Romanians and Bulgarians planned all-night street parties to see in the New Year and mark their countries' accession to the European Union on January 1st.
The addition of Romania and Bulgaria the European Union's membership will grow to 27, almost half of them former communist countries once cut off from the West by the Iron Curtain.
Starting 1999, when Romania was invited to start negotiations with the EU, there has been progress in the economic and institutional reform, but it was shy and did not go all the way. Romania came in last on the integration list because the entire political class nearly failed the European test and only took care of reforms under pressure and at the last minute, Mediafax news agency reports.
Both Romania and Bulgaria also fear that they will suffer a national 'brain drain' of their skilled and specialist workforce, similar to that which the 2004 member state entrants are experiencing now and are already suffering of a lack of unspecialised workforce, especially in the constructions field.
The major problem is that the "Most of the older EU nations have refused to open their borders completely to Bulgarians and Romanians but many central European countries welcome new entrants to their job markets." Reuters
Albania, Bosnia and Herzegovina, Montenegro and Serbia are officially recognized as potential candidates.
To varying degrees, Ukraine, Georgia, Moldova, Armenia, Azerbaijan, and Kazakhstan have also expressed membership aspirations, though none have submitted formal applications and none are expected to in the short term.
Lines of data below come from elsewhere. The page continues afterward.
Definition committee_root (c : Committee) : Digest := blake3 (root_bytes fingerprint c).

Definition committee_of (epoch : N) (ms : list Member) : result ChainError Committee :=
  lift_err BadCommittee (from_members fingerprint epoch ms).

(** [for s in &self.sessions { book.book_admit(&committee, s)?; }]. *)
Fixpoint admit_each (c : Committee) (b : SessionBook) (ss : list SessionCertificate)
  : result CertificateError SessionBook :=
  match ss with
  | [] => Ok b
  | s :: ss =>
      let? p := book_admit fingerprint key_verify session_digest b c s in
      admit_each c p.1 ss
  end.

Definition step_verify (st : FinalityStep) : result ChainError FinalityJournal :=
  let cp := ct_checkpoint (fs_certificate st) in
  let? c := committee_of (cp_epoch cp) (fs_members st) in
  let? book := lift_err BadCertificate
    (admit_each c (book_new (fs_chain_id st) (fs_genesis_hash st) (cp_epoch cp)) (fs_sessions st)) in
  let cx := mkContext (fs_chain_id st) (fs_genesis_hash st) c book in
  let? _ := lift_err BadCertificate (certificate_verify key_verify cp_digest (fs_certificate st) cx) in
  Ok (mkJournal (cp_chain_id cp) (cp_genesis_hash cp) (cp_epoch cp) (committee_root c)
        (cp_index cp) (cp_digest cp) (cp_last_height cp) (cp_state_height cp) (cp_state_root cp)
        (cp_blocks_root cp) (cp_statement_root cp) (default 0 (cp_next_committee_root cp))
        (cp_timestamp_ms cp)).

Definition link_verify (l : HandoverLink) : result ChainError HandoverChainJournal :=
  let? j := step_verify (hl_step l) in
  check? ((j_chain_id j =? fs_chain_id (hl_step l)) &&
          (j_genesis_hash j =? fs_genesis_hash (hl_step l))) else CheckpointOfAnotherChain in
  let? _ :=
    match hl_prev l with
    | None =>
        guard_r ((j_epoch j =? 0) && (j_committee_root j =? hl_genesis_root l)) NotTheFirstLink
    | Some p =>
        check? (h_program p =? hl_program l) else AnotherProgram in
        check? ((h_chain_id p =? j_chain_id j) && (h_genesis_hash p =? j_genesis_hash j) &&
                (h_genesis_root p =? hl_genesis_root l)) else LinkOfAnotherChain in
        guard_r ((h_epoch p =? j_epoch j) && (h_committee_root p =? j_committee_root j))
          LinkOfAnotherCommittee
    end in
  check? (negb (j_next_committee_root j =? 0)) else DoesNotEndEpoch in
  Ok (mkChainJournal (hl_program l) (j_chain_id j) (j_genesis_hash j) (hl_genesis_root l)
        (wadd64 (j_epoch j) 1) (j_next_committee_root j)).

Definition reached (an : ChainAnchor) (chain : list N) : result ChainError (N * Digest) :=
  match chain with
  | [] => Ok (0, an_genesis_root an)
  | _ =>
      let? journal := ok_or (verify_receipt (an_program an) chain) ReceiptRefused in
      let? j := ok_or (chain_decode journal) NoChainJournal in
      check? (h_program j =? an_program an) else AnotherProgram in
      check? ((h_chain_id j =? an_chain_id an) && (h_genesis_hash j =? an_genesis_hash an) &&
              (h_genesis_root j =? an_genesis_root an)) else LinkOfAnotherChain in
      Ok (h_epoch j, h_committee_root j)
  end.

(** A step of the walk under the anchor's chain. *)
Definition anchor_step (an : ChainAnchor) (ms : list Member) (ct : Certificate)
    (ss : list SessionCertificate) : result ChainError FinalityJournal :=
  step_verify (mkStep (an_chain_id an) (an_genesis_hash an) ms ss ct).

(** The walk over the handovers: the members and the epoch it reaches. *)
Fixpoint walk_handovers (an : ChainAnchor) (epoch : N) (ms : list Member) (hs : list EpochHandover)
  : result ChainError (N * list Member) :=
  match hs with
  | [] => Ok (epoch, ms)
  | h :: hs =>
      let? j := anchor_step an ms (eh_certificate h) (eh_sessions h) in
      check? ((j_epoch j =? epoch) && negb (j_next_committee_root j =? 0)) else DoesNotEndEpoch in
      let? next := committee_of (wadd64 epoch 1) (eh_next_members h) in
      check? (committee_root next =? j_next_committee_root j) else NotTheCommittee in
      walk_handovers an (wadd64 epoch 1) (eh_next_members h) hs
  end.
Morocco officially applied to join the EU in 1987 but was rejected on the grounds that it was not in Europe.
The European Union (EU) is a supranational and intergovernmental union of 25 (27 as of 1st January 2007) independent, democratic member states. The European Union is the world's largest confederation of independent states, established under that name in 1992 by the Treaty on European Union (the Maastricht Treaty). However, many aspects of the Union existed before that date through a series of predecessor relationships, dating back to 1951.